Let $R$ be a semisimple ring (i.e. $R$ is semisimple as a left $R$-module). Show that if $M,N$ and $P$ are finitely generated $R$-modules such that $M \oplus P \cong N \oplus P$, then $M \cong N$.

I couldn't do much. If $R$ is semisimple, then I can use the following property:

A ring $R$ is semisimple (again, meaning that ${}_R R$ semisimple) if and only if every $R$-module is semisimple.

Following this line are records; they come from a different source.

(** A store with a session that holds its nodes as a map: the sample
    store, into which an empty document was imported. *)
Definition sessionOfMap : Session :=
  {| s_id := "stored"; s_name := JStr "kept"; createdAt := JNum 1; updatedAt := 2;
     s_tree := {| storedNodes := JMap [(JStr "a", jsOfNode nodeA)];
                  storedRootIds := JArr [JStr "a"] |} |}.

Definition worldWithMap : World :=
  {| store := {| tree := initialTree; currentSessionId := None;
                 sessions := [("stored", sessionOfMap)] |};
     readings := 0 |}.

(* ------------------------------------------------------------------ *)
(** * Facts about maps                                                 *)
(* ------------------------------------------------------------------ *)

Section MapFacts.
Context {K V : Type} `{KeyEq K}.
Implicit Types (m : JsMap.t K V) (k : K) (v : V).

Lemma keyb_true a b : keyb a b = true <-> a = b.
Proof. destruct (keyb_spec a b); split; congruence. Qed.

Lemma keyb_false a b : keyb a b = false <-> a <> b.
Proof. destruct (keyb_spec a b); split; congruence. Qed.

Lemma keyb_same a : keyb a a = true.
Proof. now apply keyb_true. Qed.

Lemma get_set_same m k v : JsMap.get (JsMap.set m k v) k = Some v.
Proof.
  induction m as [|[k' v'] m IH]; simpl.
  - now rewrite keyb_same.
  - destruct (keyb_spec k' k) as [->|ne]; simpl.
    + now rewrite keyb_same.
    + apply keyb_false in ne. now rewrite ne.
Qed.

Lemma get_set_other m k v k' :
  k <> k' -> JsMap.get (JsMap.set m k v) k' = JsMap.get m k'.
Proof.
  intros ne. induction m as [|[k0 v0] m IH]; simpl.
  - apply keyb_false in ne. now rewrite ne.
  - destruct (keyb_spec k0 k) as [->|ne0]; simpl.
    + apply keyb_false in ne. now rewrite ne.
    + now rewrite IH.
Qed.

Lemma get_set m k v k' :
  JsMap.get (JsMap.set m k v) k' = if keyb k k' then Some v else JsMap.get m k'.
Proof.
  destruct (keyb_spec k k') as [<-|ne].
  - apply get_set_same.
  - now apply get_set_other.
Qed.

Lemma get_delete_same m k : JsMap.get (JsMap.delete m k) k = None.
Proof.
  induction m as [|[k' v'] m IH]; simpl; [reflexivity|].
  destruct (keyb k' k) eqn:e; simpl; [assumption|]. now rewrite e.
Qed.

Lemma get_delete_other m k k' :
  k <> k' -> JsMap.get (JsMap.delete m k) k' = JsMap.get m k'.
Proof.
  intros ne. induction m as [|[k0 v0] m IH]; simpl; [reflexivity|].
  destruct (keyb_spec k0 k) as [->|ne0]; simpl.
  - apply keyb_false in ne. now rewrite ne.
  - now rewrite IH.
Qed.

Lemma get_delete m k k' :
  JsMap.get (JsMap.delete m k) k' = if keyb k k' then None else JsMap.get m k'.
Proof.
  destruct (keyb_spec k k') as [<-|ne].
  - apply get_delete_same.
  - now apply get_delete_other.
Qed.

Lemma get_some_in_keys m k v : JsMap.get m k = Some v -> In k (JsMap.keys m).
Proof.
  induction m as [|[k' v'] m IH]; simpl; [discriminate|].
  destruct (keyb_spec k' k) as [->|ne]; intros e; [now left | right; auto].
Qed.

Lemma in_keys_get m k : In k (JsMap.keys m) -> exists v, JsMap.get m k = Some v.
Proof.
  induction m as [|[k' v'] m IH]; simpl; [contradiction|].
  intros [->|i].
  - rewrite keyb_same. eauto.
  - destruct (keyb k' k); eauto.
Qed.

Lemma get_none_not_in_keys m k : JsMap.get m k = None <-> ~ In k (JsMap.keys m).
Proof.
  split.
  - intros e i. apply in_keys_get in i as [v e']. congruence.
  - intros ni. destruct (JsMap.get m k) eqn:e; [|reflexivity].
    apply get_some_in_keys in e. contradiction.
Qed.

Lemma keys_set_present m k v :
  In k (JsMap.keys m) -> JsMap.keys (JsMap.set m k v) = JsMap.keys m.
Proof.
  induction m as [|[k' v'] m IH]; simpl; [contradiction|].
  destruct (keyb_spec k' k) as [->|ne]; simpl; [reflexivity|].
  intros [e|i]; [contradiction|]. f_equal. now apply IH.
Qed.

Lemma keys_set_absent m k v :
  ~ In k (JsMap.keys m) -> JsMap.keys (JsMap.set m k v) = JsMap.keys m ++ [k].
Proof.
  induction m as [|[k' v'] m IH]; simpl; [reflexivity|].
  intros ni. destruct (keyb_spec k' k) as [->|ne]; simpl.
  - exfalso. apply ni. now left.
  - f_equal. apply IH. intros i. apply ni. now right.
Qed.

Lemma keys_set m k v :
  JsMap.keys (JsMap.set m k v) =
  if JsMap.has m k then JsMap.keys m else JsMap.keys m ++ [k].
Proof.
  unfold JsMap.has. destruct (JsMap.get m k) eqn:e.
  - apply keys_set_present. eapply get_some_in_keys; eauto.
  - apply keys_set_absent. now apply get_none_not_in_keys.
Qed.

Lemma in_keys_set m k v k' :
  In k' (JsMap.keys (JsMap.set m k v)) <-> k' = k \/ In k' (JsMap.keys m).
Proof.
  rewrite keys_set. unfold JsMap.has.
  destruct (JsMap.get m k) eqn:e.
  - apply get_some_in_keys in e. split; [auto|]. intros [->|i]; auto.
  - rewrite in_app_iff. simpl. intuition.
Qed.

Lemma NoDup_keys_set m k v :
  NoDup (JsMap.keys m) -> NoDup (JsMap.keys (JsMap.set m k v)).
Proof.
  intros nd. rewrite keys_set. unfold JsMap.has.
  destruct (JsMap.get m k) eqn:e; [assumption|].
  apply get_none_not_in_keys in e.
  apply NoDup_app; [assumption| repeat constructor; auto |].
  intros a ia [<-|[]]. contradiction.
Qed.

Lemma keys_delete m k :
  JsMap.keys (JsMap.delete m k) = filter (fun k' => negb (keyb k' k)) (JsMap.keys m).
Proof.
  induction m as [|[k' v'] m IH]; simpl; [reflexivity|].
  destruct (keyb k' k); simpl; [assumption|]. now f_equal.
Qed.

Lemma NoDup_keys_delete m k :
  NoDup (JsMap.keys m) -> NoDup (JsMap.keys (JsMap.delete m k)).
Proof. intros nd. rewrite keys_delete. now apply NoDup_filter. Qed.

Lemma in_keys_delete m k k' :
  In k' (JsMap.keys (JsMap.delete m k)) <-> k' <> k /\ In k' (JsMap.keys m).
Proof.
  rewrite keys_delete, filter_In, negb_true_iff, keyb_false. tauto.
Qed.

End MapFacts.

(* ------------------------------------------------------------------ *)
(** * What each call does to the tree                                  *)
(* ------------------------------------------------------------------ *)

Section TreeOfCalls.
Variable env : Env.

Lemma tree_saveCurrentSession name w :
  treeOf (snd (saveCurrentSession env name w)) = treeOf w.
Proof.
  unfold saveCurrentSession, newSessionIdentifier, reading, treeOf.
  destruct (truthyId (currentSessionId (store w)));
    destruct (truthyId name); simpl;
    repeat match goal with
           | |- context [match ?o with Some _ => _ | None => _ end] => destruct o; simpl
           | |- context [if ?b then _ else _] => destruct b; simpl
           end; reflexivity.
Qed.

Lemma tree_saveToStorage w : treeOf (saveToStorage env w) = treeOf w.
Proof. apply tree_saveCurrentSession. Qed.

Lemma tree_addNode node w :
  treeOf (addNode env node w) = addNodeTree node (treeOf w).
Proof. unfold addNode. now rewrite tree_saveToStorage. Qed.

Lemma tree_updateNode i updates w :
  treeOf (updateNode env i updates w) = updateNodeTree i updates (treeOf w).
Proof.
  unfold updateNode, updateNodeTree. rewrite tree_saveToStorage.
  unfold treeOf. now destruct (JsMap.get (nodes (tree (store w))) i).
Qed.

With this property, we have that $M$, $N$ and $P$ are semisimple so

\begin{alignat*}{2} M &= M_1 \oplus \dotsb \oplus M_m &\quad &\text{with $M_j$ simple submodules of $M$,} \\ N &= N_1 \oplus \dotsb \oplus N_n &\quad &\text{with $N_j$ simple submodules of $N$, and} \\ P &= P_1 \oplus \dotsb \oplus P_r &\quad &\text{with $P_j$ simple submodules of $P$.} \end{alignat*} So we get $$ M_1 \oplus \dotsb \oplus M_m \oplus P_1 \oplus \dotsb \oplus P_r \cong N_1 \oplus \dotsb \oplus N_n\oplus P_1 \oplus \dotsb \oplus P_r \,. $$

I must use that all of these modules are finitely generated. I would really appreciate suggestions on how could I continue from here.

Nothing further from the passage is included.